> _WORK REQUIRED_
Report every line below that has the string "them" in it.

> _DATASET EXTRACT_
Lemma layout_round_trip_witness :
  is_Some (App.container (_clearCurrentObjects painted_chair)) /\
  exists rs b',
    deserialize_all chair_assets uuids stamp_of 0 (saved_items painted_chair)
      (_clearCurrentObjects painted_chair) = (rs, b') /\
    forall i obj, placed_objects painted_chair !! i = Some obj ->
      exists r' obj',
        rs !! i = Some (Some r') /\
        App.objects b' !! r' = Some obj' /\
        _serializeObject (App.materials b') obj' =
        _serializeObject (App.materials painted_chair) obj.
Proof.
  assert (Hc : is_Some (App.container (_clearCurrentObjects painted_chair)))
    by (vm_compute; eauto).
  split; [exact Hc |].
  destruct (layout_round_trip chair_assets uuids stamp_of (App.materials painted_chair)
              (placed_objects painted_chair) (_clearCurrentObjects painted_chair) Hc)
    as (rs & b' & Hde & _ & Hitems).
  exists rs, b'. split; [exact Hde |].
  intros i obj Hobj.
  destruct (Hitems i obj Hobj) as (r' & obj' & Hr & _ & Hat & _ & Hsame).
  exists r', obj'. split; [exact Hr |]. split; [exact Hat |].
  apply Hsame. clear Hsame Hat Hr Hitems Hde.
  assert (Hi : i = 0%nat).
  { apply lookup_lt_Some in Hobj.
    replace (length (placed_objects painted_chair)) with 1%nat in Hobj
      by (vm_compute; reflexivity).
    lia. }
  subst i. vm_compute in Hobj. injection Hobj as <-.
  unfold same_model.
  match goal with
  | |- context [deserialize_model ?l ?u ?d] =>
      let v := eval vm_compute in (deserialize_model l u d) in
      replace (deserialize_model l u d) with v by (vm_compute; reflexivity)
  end.
  match goal with
  | |- context [object_cells ?m ?o] =>
      let v := eval vm_compute in (object_cells m o) in
      replace (object_cells m o) with v by (vm_compute; reflexivity)
  end.
  match goal with
  | |- context [rename_root ?s ?cs] =>
      let v := eval vm_compute in (rename_root s cs) in
      replace (rename_root s cs) with v by (vm_compute; reflexivity)
  end.
  split; [| split].
  - repeat match goal with |- Forall2 _ _ _ => constructor end;
      (split; [reflexivity | split; [intros t Ht | intros m Hm _]]);
      cbn in *; try discriminate.
    all: try (injection Ht as <-; reflexivity).
    all: injection Hm as <-; (split; [discriminate |]);
      eexists; (split; [reflexivity |]).
    all: split; [split; intros _; eexists; reflexivity | split; discriminate].
  - match goal with
    | |- NoDup ?l =>
        let v := eval vm_compute in l in
        replace l with v by (vm_compute; reflexivity)
    end.
    apply (bool_decide_unpack _). vm_compute. exact I.
  - intros c a md Hin Hin' Hs Hm.
    repeat match goal with
           | H : _ ∈ _ :: _ |- _ => apply elem_of_cons in H as [-> | H]
           | H : _ ∈ [] |- _ => apply elem_of_nil in H; contradiction
           end;
      try (vm_compute in Hs; discriminate);
      try (destruct Hm as [? Hm]; vm_compute in Hm; discriminate);
      vm_compute; discriminate.
Defined.

(** C1 fails in the code. [_deserializeObject] applies the stored
    material deltas to whatever object it has built, the placeholder
    included, but finds them by mesh name or uuid. The chair placed from
    its model and painted red is saved with a delta for "Seat" and one for
    "Back". Reloaded with its model at hand, it serializes to the same
    deltas; reloaded while the asset is unavailable, the grey box takes
    none of them and the item serializes without deltas. *)
Theorem placeholder_loses_deltas :
  ObjData.materialMods <$> saved_items painted_chair =
    [Some [MaterialMod.mk "Seat" (Some red) (Some 0) (Some 0.8) (Some 1);
           MaterialMod.mk "Back" (Some red) (Some 0) (Some 0.9) (Some 1)]] /\
  ObjData.materialMods <$> saved_items (reloaded no_assets painted_chair) = [None] /\
  ObjData.materialMods <$> saved_items (reloaded chair_assets painted_chair) =
  ObjData.materialMods <$> saved_items painted_chair.
Proof. repeat split; vm_compute; reflexivity. Qed.
(** *** Saving, then loading *)

(** A successful save followed by a load: the load succeeds, and what it
    restores is what [deserialize_all] makes of the items serialized at the
    time of the save, in the cleared scene. *)
Lemma save_then_load load uuid stamp now a a1 :
  placed_objects a <> [] ->
  saveLayout now a = (true, a1) ->
  loadLayout load uuid stamp a1 =
    (true, snd (deserialize_all load uuid stamp 0
                  (serialize_all (App.materials a) (placed_objects a))
                  (_clearCurrentObjects a1))) /\
  App.container a1 = App.container a.
Proof.
  intros Hne. unfold saveLayout.
  destruct (AppState.placedObjects (App.appState a)) as [| r rs] eqn:Hp; [discriminate |].
  unfold Storage_setItem.
  destruct (Storage.writable (App.localStorage a)); [| discriminate].
  intros [= <-]. split; [| reflexivity].
  unfold loadLayout. cbn [App.localStorage App.set_localStorage Storage.items].
  rewrite lookup_insert_eq. cbn [LayoutData.objects].
  destruct (serialize_all (App.materials a) (placed_objects a)) as [| d ds] eqn:Hs.
  - destruct (placed_objects a); [congruence | discriminate].
  - reflexivity.
Qed.
(** * Further properties *)

(** ** Clearing the scene *)

Lemma updateSelection_same v a :
  SelectionSystem.selectedObject (App.selection a) = v -> _updateSelection v a = a.
Proof. intros H. unfold _updateSelection. case_decide; congruence. Qed.

Lemma updateSelection_None_selected a :
  SelectionSystem.selectedObject (App.selection (_updateSelection None a)) = None.
Proof.
  unfold _updateSelection. case_decide as Hd; [now symmetry |].
  destruct (SelectionSystem.selectedObject (App.selection a)) eqn:E; [| congruence].
  reflexivity.
Qed.

Lemma updateSelection_None_frame a :
  let a' := _updateSelection None a in
  App.appState a' = App.appState a /\ App.panel a' = App.panel a /\
  App.placement a' = App.placement a /\ App.localStorage a' = App.localStorage a /\
  App.container a' = App.container a /\ dom (App.objects a') = dom (App.objects a).
Proof.
  unfold _updateSelection. case_decide; [repeat split; reflexivity |].
  destruct (SelectionSystem.selectedObject (App.selection a)) as [s |];
    [| repeat split; reflexivity].
  unfold with_selection, unhighlight, update_object, _restoreOriginalMaterials,
    _removeHighlight, with_selection.
  destruct (App.objects _ !! s) eqn:E; cbn; repeat split; try reflexivity;
    apply dom_alter_L.
Qed.

Ltac updateSelection_None_facts :=
  match goal with
  | |- context [_updateSelection None ?x] =>
      let Hs := fresh "Hs" in let Hp := fresh "Hp" in let Hpl := fresh "Hpl" in
      let Hls := fresh "Hls" in let Hc := fresh "Hc" in let Hd := fresh "Hd" in
      let Hn := fresh "Hn" in
      destruct (updateSelection_None_frame x) as (Hs & Hp & Hpl & Hls & Hc & Hd);
      pose proof (updateSelection_None_selected x) as Hn;
      cbv zeta in Hs, Hp, Hpl, Hls, Hc, Hd;
      rewrite ?Hs, ?Hp, ?Hpl, ?Hls, ?Hc, ?Hd, ?Hn
  end.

> _OUTPUT FOR THIS EXERCISE_
    included, but finds them by mesh name or uuid. The chair placed from
    none of them and the item serializes without deltas. *)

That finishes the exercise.